At first, I wondered about my decision to make the switch, but the longer I stayed, the more my eyes were opened to the fact that kids are basically the same no matter where they go to school or from what neighborhoods they come. Just because over 70 percent of them qualify for free or reduced lunch doesn’t mean they are dumb. They simply need someone to love them and encourage them; ironically, they encourage me too.
I can’t get through a single week without a different kid opening a door for me, or asking if he or she can help me juggle my overloaded book bag, lunch and hot tea as I make the morning odyssey to my third-floor classroom.
(Maybe it’s because of my gray hair, and they don’t want to have to call 911, or maybe it’s because the kids I see every day in the hall have good hearts. Actually, it’s probably both!)
One of the strengths of our Title One school is our diverse student population. Some seniors regularly end up at our best state universities and private colleges, and one recently went to Yale. For others, community college is their most realistic option, while others will be the first in their family to even get a high school diploma.
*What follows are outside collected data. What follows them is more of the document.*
Lemma prune_spec c o : conf_ok c → single_video c → queue_ok c o →
  track_queued (interleaved_packets o) OBS_ENCODER_VIDEO 0 →
  ∃ o' b, prune_interleaved_packets c o = Some (o', b) ∧ queue_ok c o' ∧
    if b : bool then same_tracks o o'
    else received_audio o' = false ∧ track_queued (interleaved_packets o') OBS_ENCODER_VIDEO 0.
Proof.
  intros Hc Hs Hq Hv. destruct (queued_index _ _ _ Hv) as (kv & pv & Ekv & Hkv & Epv & _).
  unfold prune_interleaved_packets, prune_premature_packets. rewrite Ekv, Epv.
  pose proof (premature_spec (interleaved_packets o) (audio_encoders c) 0 pv (kv, 0, 0, 0, 0) ltac:(lia)) as Hp.
  destruct (premature_loop _ _ _ _ _) as [[[[[m d] md] mx] n]|]; cbn [negb].
  2: { do 2 eexists. split; [reflexivity|]. split; [|done]. apply set_received_queue; [done|apply Hq]. }
  cbn in Hp. destruct Hp as [Hm Ha]. destruct (Ha (s_audio _ Hs)) as [j Hj].
  destruct (audio_queued_at _ _ Hj) as (k & a & Ea & Hna).
  set (dur := if (1 <? n) && _ then mx else _). clearbody dur.
  assert (∃ idx, (if negb ((if dur <? d then m + 1 else 0) =? 0) then Some (if dur <? d then m + 1 else 0)
                  else get_interleaved_start_idx o) = Some idx ∧ 0 ≤ idx ≤ zlen (interleaved_packets o)) as (idx & E & Hidx).
  { destruct (Z.eqb_spec (if dur <? d then m + 1 else 0) 0); cbn [negb].
    - destruct (start_idx_some o a k Hv Ea Hna) as (idx & E & Hidx). exists idx. split; [done|lia].
    - eexists. split; [reflexivity|]. destruct (dur <? d); lia. }
  rewrite E. cbn [mbind option_bind].
  destruct (Z.eqb_spec idx 0); cbn [negb mbind option_bind]; [by exists o, true|].
  destruct (discard_to_spec c o idx Hc Hq Hidx) as (o' & E' & _ & Hsame & Hq'). rewrite E'. cbn [mbind option_bind].
  by exists o', true.
Qed.

(** The first packets are there, or the flag of a missing track is reset. *)
Lemma get_packets_spec c o : conf_ok c → single_video c → queue_ok c o →
  ∃ o' r, get_audio_and_video_packets c o = (o', r) ∧ queue_ok c o' ∧
    match r with
    | Some (video, audio) => o' = o ∧
        length video = MAX_OUTPUT_VIDEO_ENCODERS ∧ length audio = MAX_OUTPUT_AUDIO_ENCODERS ∧
        (∃ p, at_idx video 0 = Some (Some p)) ∧ track_queued (interleaved_packets o) OBS_ENCODER_VIDEO 0 ∧
        (∀ (k : nat) e, audio_encoders c !! k = Some (Some e) →
          (∃ p, at_idx audio (Z.of_nat k) = Some (Some p)) ∧
          track_queued (interleaved_packets o) OBS_ENCODER_AUDIO (Z.of_nat k))
    | None => waiting c o'
    end.
Proof.
  intros Hc Hs Hq. pose proof (q_arrays _ _ Hq) as Ha. unfold get_audio_and_video_packets.
  pose proof (first_packets_spec (interleaved_packets o) OBS_ENCODER_VIDEO (video_encoders c) 0) as Hv.
  destruct (s_first _ Hs) as [e0 He0].
  destruct (first_packets _ OBS_ENCODER_VIDEO _ _) as [j|video].
  - destruct Hv as ([e He] & Hj & _). apply (s_video _ Hs) in He. assert (j = 0) as -> by lia.
    assert (queue_ok c (set_received o (put_idx (received_video o) 0 false) (received_audio o))) as Hq'.
    { apply set_received_queue; [done|]. rewrite put_idx_length. apply Ha. }
    do 2 eexists. split; [reflexivity|]. split; [done|].
    assert (put_idx (received_video o) 0 false !! 0%nat = Some false) as E0.
    { apply list_lookup_insert_eq. pose proof (a_received _ _ Ha) as Hl. rewrite Hl. unfold MAX_OUTPUT_VIDEO_ENCODERS. lia. }
    constructor; [done| |].
    + rewrite (started_single c _ Hs (q_arrays _ _ Hq') Hc). cbn. rewrite E0. by rewrite andb_false_r.
    + cbn. by rewrite E0.
  - destruct Hv as [Hlv Hv]. destruct (Hv 0%nat e0 He0) as (pv & Epv & Hqv).
    pose proof (first_packets_spec (interleaved_packets o) OBS_ENCODER_AUDIO (audio_encoders c) 0) as Hau.
    destruct (first_packets _ OBS_ENCODER_AUDIO _ _) as [j|audio].
    + do 2 eexists. split; [reflexivity|].
      assert (queue_ok c (set_received o (received_video o) false)) as Hq' by (apply set_received_queue; [done|apply Ha]).
      split; [done|]. constructor; [done|done|]. intros _. exact Hqv.
    + destruct Hau as [Hla Hau]. assert (existsb has_encoder (video_encoders c) = true) as ->.
      { apply existsb_exists. exists (Some e0). split; [|done]. apply list_elem_of_In. by apply list_elem_of_lookup_2 with 0%nat. }
      exists o, (Some (video, audio)). split_and!; [done|done|done|rewrite Hlv; apply Hc|rewrite Hla; apply Hc|by exists pv|exact Hqv|].
      intros k e He. destruct (Hau k e He) as (p & Ep & Hqp). split; [exists p; by rewrite at_idx_lookup|].
      by rewrite Z.add_0_l in Hqp.
Qed.

(** ** The offsets *)

Lemma audio_past_some c q v :
  (∀ (k : nat) e, audio_encoders c !! k = Some (Some e) → track_queued q OBS_ENCODER_AUDIO (Z.of_nat k)) →
  ∃ b, audio_past_video c q v = Some b.
Proof.
  intros H. unfold audio_past_video.
  assert (∀ l : list (nat * option obs_encoder),
    (∀ k e, (k, Some e) ∈ l → track_queued q OBS_ENCODER_AUDIO (Z.of_nat k)) →
    ∃ b, foldr (λ '(i, e) r, ok ← r;
      if has_encoder e
      then a ← find_last_packet_type q OBS_ENCODER_AUDIO (Z.of_nat i);
           Some ((pkt_dts_usec v <=? pkt_dts_usec a) && ok)
      else Some ok) (Some true) l = Some b) as Hl.
  { induction l as [|[k e] l IH]; intros Hin; [by exists true|]. cbn [foldr].
    destruct IH as [b E]; [intros; apply (Hin k0 e0); by right|]. rewrite E. cbn [mbind option_bind].
    destruct e as [e|]; cbn [has_encoder]; [|by eauto].
    destruct (find_last_some q OBS_ENCODER_AUDIO (Z.of_nat k)) as [a Ea]; [apply (Hin k e); by left|].
    rewrite Ea. cbn. by eauto. }
  apply Hl. intros k e Hin. apply list_elem_of_lookup in Hin as [j Hj]. rewrite list_lookup_imap in Hj.
  destruct (audio_encoders c !! j) as [x|] eqn:E; [|done]. cbn in Hj. injection Hj as -> ->. by apply (H _ e).
Qed.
In the same semester I have taught a student who went to Paris on her spring break and a transfer student who had spent several weeks living in his car in New Jersey during the winter because he and his mother were homeless.
I had always known how to teach the children who were able to travel the world, but I had to learn how to teach the homeless. But perhaps those kids have taught me more than I’ve taught them.

When I was taking my graduate education courses for state certification, one of my instructors told the class that if we didn’t get enough of our kids to pass the end-of-course tests, we would most likely end up in a Title One school, as if that were a penalty or as if all those kids had smallpox. I politely informed him, along with an entire class of soon-to-be public school teachers, that many teachers purposely choose Title One schools, not because of the prestige, but because of the opportunity to make a difference in the lives of disadvantaged but well-deserving children.
I also wished he could see that our school was not a dump, but arguably one of the most beautiful campuses in North Carolina, regularly mistaken to be a small college by newcomers to town.
Although the phrase Title One is often misused as a slur or a stigma, I prefer to think of it as a term for education at its best. The people I work with and the kids we teach are proof of that.
Larry D. Efird teaches at A.L. Brown High School in Kannapolis.